A  seemingly random encounter with a weirdly inappropriate stranger (he's dripping blood, for heaven's sake!) turns everyone's lives upside down--but it's not what you're thinking. In a series of mildly suspenseful chapters, we find out who the interloper is and what he wants. We also learn a lot more (maybe even more than we wanted to know) about Henry and his mother.

Labor Day would be a coming-of-age novel if it didn't end when Henry was still 13, with only a couple of closing chapters to bring us up to the present. It could be a middle reader if Maynard hadn't included quite so much sex (though perhaps that's no problem these days, alas). Its unobtrusive but elegant prose and gradually unfolding characterizations would make it a literary novel if Maynard hadn't told the story in a fairly straightforward fashion, with more action than interior monologue.

It could not, however, be chick lit.

The one thing that bothered me about Labor Day did not occur to me while I was reading it. Only afterward did I think, wait--were there any strong females in the book? Adele: eccentric beyond belief, and probably mentally ill. Marjorie: conventional, a bit narcissistic. Evelyn: overwhelmed. Mandy: manipulative, lying, and cruel. Eleanor: worse.

And then I wondered, why were the males so likable? One is weak, to be sure, but not evil. Another is practically divine. The stepbrother is a nice enough kid; and young Henry, though he makes a serious error in judgment, is a delightful (and amazingly articulate) little nerd.
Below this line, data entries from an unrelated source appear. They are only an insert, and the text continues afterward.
(* ===== verification/Scripts.v ===== *)
(** * Scripts: core/scriptqueue.hpp and core/scriptworker.hpp

    [Scriptqueue] keeps the scripts that are to be run one after the other by one
    thread; any thread may insert one.  What happens while the mutex is held is one
    step, and so is everything between two accesses to the queue: [doscript] looks
    at the queue without the mutex, makes a Lua state, and takes the first script
    under the mutex.  What a script does is Lua's; [run] gives the text of its
    error, if it fails with one. *)

From S2P Require Import Prelude.
From S2P Require Import Hash.

(** ** Scriptqueue *)

(** Where a thread in [autodoscr] is: before [isrunning=1]; at the head of the loop;
    behind [if(q.empty())]; running a script; in [sleep(1)]; behind the loop. *)
Inductive consumer := Starting | Looping | Creating | Running (script : list Z) | Sleeping | Ended.

Record scriptqueue := mk_sq {
  q : list (list Z);
  isrunning : bool;
  consumers : list consumer;
  (** the scripts inserted and run so far, in order *)
  inserted : list (list Z);
  done_ : list (list Z)
}.

Definition set_consumers (s : scriptqueue) (cs : list consumer) : scriptqueue :=
  mk_sq (q s) (isrunning s) cs (inserted s) (done_ s).

(** [insert] of a [std::string]; a C string ends at its NUL. *)
Definition insert (script : list Z) (s : scriptqueue) : scriptqueue :=
  mk_sq (q s ++ [script]) (isrunning s) (consumers s) (inserted s ++ [script]) (done_ s).
Definition insert_str (script : list Z) (s : scriptqueue) : scriptqueue := insert (c_str script) s.

Definition stop (s : scriptqueue) : scriptqueue :=
  mk_sq (q s) false (consumers s) (inserted s) (done_ s).

(** [scriptqueuerun]: one more thread. *)
Definition scriptqueuerun (s : scriptqueue) : scriptqueue := set_consumers s (consumers s ++ [Starting]).

Inductive outcome := Next (s : scriptqueue) | Front_of_empty.

(** The next step of consumer [i]; [q.front()] of an empty queue is undefined. *)
Definition consume (i : nat) (c : consumer) (s : scriptqueue) : outcome :=
  let move c' := Next (set_consumers s (<[i := c']> (consumers s))) in
  match c with
  | Starting => Next (mk_sq (q s) true (<[i := Looping]> (consumers s)) (inserted s) (done_ s))
  | Looping =>
      if isrunning s then
        match q s with [] => move Sleeping | _ => move Creating end
      else move Ended
  | Creating =>
      match q s with
      | [] => Front_of_empty
      | str :: rest =>
          Next (mk_sq rest (isrunning s) (<[i := Running str]> (consumers s)) (inserted s) (done_ s))
      end
  | Running str =>
      Next (mk_sq (q s) (isrunning s) (<[i := Looping]> (consumers s)) (inserted s) (done_ s ++ [str]))
  | Sleeping => move Looping
  | Ended => Next s
  end.

(** A step of any thread. *)
Inductive sq_step : scriptqueue -> outcome -> Prop :=
| sq_insert s script : sq_step s (Next (insert_str script s))
| sq_stop s : sq_step s (Next (stop s))
| sq_consume s i c : consumers s !! i = Some c -> sq_step s (consume i c s).

Inductive sq_run : scriptqueue -> outcome -> Prop :=
| run_here s : sq_run s (Next s)
| run_step s s' o : sq_run s (Next s') -> sq_step s' o -> sq_run s o.

(** The program calls [scriptqueuerun] once; [b] is what [isrunning] holds then. *)
Definition sq_init (b : bool) : scriptqueue := scriptqueuerun (mk_sq [] b [] [] []).

(** What is in a consumer's hands. *)
Definition in_hand (c : consumer) : list (list Z) := match c with Running str => [str] | _ => [] end.

(** ** Workers

    [worker(script)] allocates an object with the script and gives it to the thread
    pool of ThreadPool.v, which runs [create_s] on it. *)

Section Worker.
Context (run : list Z -> option (list Z)).

(** The objects by address, [None] once deleted, and what was printed. *)
Record sworkers := mk_sw { sw_objects : list (option (list Z)); sw_log : list (list Z) }.

(** The argument of [threadpool::add], if it is called. *)
Definition create (arg : option (list Z)) (w : sworkers) : option nat * sworkers :=
  match arg with
  | None => (None, w)
  | Some str => (Some (length (sw_objects w)), mk_sw (sw_objects w ++ [Some (c_str str)]) (sw_log w))
  end.

Definition create_s (self : nat) (w : sworkers) : sworkers :=
  match sw_objects w !! self with
  | Some (Some str) =>
      mk_sw (<[self := None]> (sw_objects w))
        (match run str with Some err => sw_log w ++ [err] | None => sw_log w end)
  | _ => w
  end.

(** A worker runs the script it was made for, once. *)
Lemma worker_runs_script str w : exists n,
  fst (create (Some str) w) = Some n /\
  sw_log (create_s n (snd (create (Some str) w)))
  = sw_log w ++ match run (c_str str) with Some err => [err] | None => [] end /\
  create_s n (create_s n (snd (create (Some str) w))) = create_s n (snd (create (Some str) w)).
Proof.
  exists (length (sw_objects w)). split; [done|]. unfold create_s, create. cbn [snd sw_objects sw_log].
  rewrite (list_lookup_middle _ []) by done. split.
  - cbn [sw_log]. destruct (run _); [done|by rewrite app_nil_r].
  - cbn [sw_objects sw_log]. rewrite list_lookup_insert_eq; [done|]. rewrite length_app. cbn. lia.
Qed.
End Worker.

(** ** Invariant *)

Definition sq_inv (s : scriptqueue) : Prop :=
  exists c, consumers s = [c] /\
    inserted s = done_ s ++ in_hand c ++ q s /\
    (c = Creating -> q s <> []).

Lemma sq_inv_init b : sq_inv (sq_init b).
Proof. by exists Starting. Qed.

Lemma consume_inv i c s : sq_inv s -> consumers s !! i = Some c ->
  exists s', consume i c s = Next s' /\ sq_inv s'.
Proof.
  intros (c0 & Hc & He & Hq) Hi. rewrite Hc in Hi.
  destruct i as [|i]; [|done]. injection Hi as ->. unfold consume. rewrite Hc.
  destruct c; cbn in *.
  - eexists. split; [done|]. exists Looping. done.
  - destruct (isrunning s); [destruct (q s) eqn:Q|]; (eexists; split; [done|]).
    + exists Sleeping. cbn. rewrite Q. done.
    + exists Creating. cbn. rewrite Q. done.
    + exists Ended. done.
  - destruct (q s) as [|str rest]; [by destruct Hq|]. eexists. split; [done|].
    exists (Running str). done.
  - eexists. split; [done|]. exists Looping. cbn. rewrite He, <- app_assoc. done.
  - eexists. split; [done|]. exists Looping. done.
  - eexists. split; [done|]. exists Ended. done.
Qed.

Lemma sq_step_inv s o : sq_inv s -> sq_step s o -> exists s', o = Next s' /\ sq_inv s'.
Proof.
  intros I St. destruct St as [s script|s|s i c Hi].
  - eexists. split; [done|]. destruct I as (c & Hc & He & Hq). exists c. cbn. split; [done|].
    split; [rewrite He, <- !app_assoc; done|]. intros ->. by destruct (q s).
  - eexists. split; [done|]. destruct I as (c & Hc & He & Hq). by exists c.
  - by apply consume_inv.
Qed.

Lemma sq_run_inv b o : sq_run (sq_init b) o -> exists s, o = Next s /\ sq_inv s.
Proof.
  intros Hr. remember (sq_init b) as s0 eqn:E0. induction Hr as [s|s s' o Hr IH St]; subst.
  - exists (sq_init b). split; [done|apply sq_inv_init].
  - destruct IH as (s1 & [= <-] & I); [done|]. by eapply sq_step_inv.
Qed.

(** C37.  However insertions, [stop] and the queue's thread interleave, the queue is
    never read while it is empty, although it is looked at without the mutex, and
    the scripts are run in the order they were inserted, none twice and none left
    out: what was inserted is what was run, what is being run, and what waits. *)
Theorem scripts_in_order b o : sq_run (sq_init b) o ->
  exists s c, o = Next s /\ consumers s = [c] /\ inserted s = done_ s ++ in_hand c ++ q s.
Proof. intros (s & -> & c & Hc & He & _)%sq_run_inv. by exists s, c. Qed.

Lemma scripts_in_order_witness :
  exists s c,
    consume 0 Looping (insert_str [97] (mk_sq [] true [Looping] [] [])) = Next s /\
    consumers s = [c] /\ inserted s = done_ s ++ in_hand c ++ q s.
Proof.
  apply (scripts_in_order true).
  set (s1 := mk_sq [] true [Looping] [] []).
  apply (run_step _ (insert_str [97] s1)); [|exact (sq_consume (insert_str [97] s1) 0 Looping eq_refl)].
  apply (run_step _ s1); [|exact (sq_insert s1 [97])].
  apply (run_step _ (sq_init true)); [constructor|].
  exact (sq_consume (sq_init true) 0 Starting eq_refl).
Defined.

(** With two threads taking from it the queue can be read while it is empty. *)
Lemma two_consumers_crash :
  sq_run (scriptqueuerun (sq_init true)) Front_of_empty.
Proof.
  set (s0 := scriptqueuerun (sq_init true)).
  set (s1 := mk_sq [] true [Looping; Starting] [] []).
  set (s2 := mk_sq [] true [Looping; Looping] [] []).
  set (s3 := mk_sq [[97]] true [Looping; Looping] [[97]] []).
  set (s4 := mk_sq [[97]] true [Creating; Looping] [[97]] []).
  set (s5 := mk_sq [[97]] true [Creating; Creating] [[97]] []).
  set (s6 := mk_sq [] true [Running [97]; Creating] [[97]] []).
  apply (run_step _ s6); [|exact (sq_consume s6 1 Creating eq_refl)].
  apply (run_step _ s5); [|exact (sq_consume s5 0 Creating eq_refl)].
  apply (run_step _ s4); [|exact (sq_consume s4 1 Looping eq_refl)].
  apply (run_step _ s3); [|exact (sq_consume s3 0 Looping eq_refl)].
  apply (run_step _ s2); [|exact (sq_insert s2 [97])].
  apply (run_step _ s1); [|exact (sq_consume s1 1 Starting eq_refl)].
  apply (run_step _ s0); [|exact (sq_consume s0 0 Starting eq_refl)].
  constructor.
Qed.

(** A [stop] before the thread has started is lost. *)
Lemma early_stop_lost b :
  consume 0 Starting (stop (sq_init b)) = Next (mk_sq [] true [Looping] [] []).
Proof. done. Qed.

(** ** Every script is run *)

(** [n] steps of the thread alone. *)
Fixpoint alone (n : nat) (s : scriptqueue) : outcome :=
  match n, consumers s with
  | S n, c :: _ => match consume 0 c s with Next s' => alone n s' | o => o end
  | _, _ => Next s
  end.

Lemma alone_looping l : forall ins dn,
  alone (3 * length l) (mk_sq l true [Looping] ins dn) = Next (mk_sq [] true [Looping] ins (dn ++ l)).
Proof.
  induction l as [|str l IH]; intros ins dn; cbn [length].
  - cbn. by rewrite app_nil_r.
  - replace (3 * S (length l))%nat with (S (S (S (3 * length l)))) by lia.
    cbn [alone consumers consume isrunning q set_consumers list_insert]. cbn - [Nat.mul].
    rewrite IH, <- app_assoc. done.
Qed.

(**  From any state the queue can reach without having been stopped, its thread
    can run every script that was inserted: alone, it comes to an empty queue with
    all of them run, in order, in three steps for each that waits and at most two
    more. *)
Lemma scripts_drain b s : sq_run (sq_init b) (Next s) -> isrunning s = true \/ consumers s = [Starting] ->
  consumers s <> [Ended] ->
  exists n, (n <= 3 * length (q s) + 2)%nat /\
    alone n s = Next (mk_sq [] true [Looping] (inserted s) (inserted s)).
Proof.
  intros (s1 & [= <-] & c & Hc & Hi & Hq)%sq_run_inv Hrun He.
  destruct s as [l b0 cs ins dn]. cbn in *. subst cs ins.
  destruct c; [| | | | |done]; (destruct Hrun as [->|Hs]; [|try discriminate]).
  - exists (S (3 * length l)). split; [lia|]. cbn [alone consumers consume]. cbn - [Nat.mul].
    apply alone_looping.
  - exists (S (3 * length l)). split; [lia|]. cbn [alone consumers consume]. cbn - [Nat.mul].
    apply alone_looping.
  - exists (3 * length l)%nat. split; [lia|]. apply alone_looping.
  - destruct l as [|str l]; [by destruct Hq|]. exists (S (S (3 * length l))). split; [cbn; lia|].
    cbn [alone consumers consume q]. cbn - [Nat.mul]. rewrite alone_looping, <- app_assoc. done.
  - exists (S (3 * length l)). split; [lia|]. cbn [alone consumers consume]. cbn - [Nat.mul].
    rewrite alone_looping, <- app_assoc. done.
  - exists (S (3 * length l)). split; [lia|]. cbn [alone consumers consume]. cbn - [Nat.mul].
    apply alone_looping.
Qed.

Lemma scripts_drain_witness :
  exists n, (n <= 3 * 1 + 2)%nat /\
    alone n (insert_str [97] (sq_init true)) = Next (mk_sq [] true [Looping] [[97]] [[97]]).
Proof.
  apply (scripts_drain true (insert_str [97] (sq_init true))).
  - apply (run_step _ (sq_init true)); [constructor|exact (sq_insert (sq_init true) [97])].
  - by left.
  - discriminate.
Defined.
The fact that I'm still thinking about Labor Day two days after finishing it is why I've found the category that best describes it. It's an excellent book-club book: a well-written, enjoyable, not-too-demanding page-turner that begs to be discussed with friends. I should have expected as much, since I learned about it at my public library. It's the contemporary book group's pick for September.

2 comments:

Anonymous said...

Great review, and I felt many of the same reactions to the book. You may be interested to know the book has been adapted into a screenplay by Jason Reitman (Juno, Up in the Air) who filmed it this year in Massachusetts. http://www.imdb.com/title/tt1967545/ Probably to be released next fall. Love your reviews!

LaVonne Neff said...

Glad to hear that! I thought as I was reading the book that it could make a fine movie. Kate Winslet as Adele - interesting choice.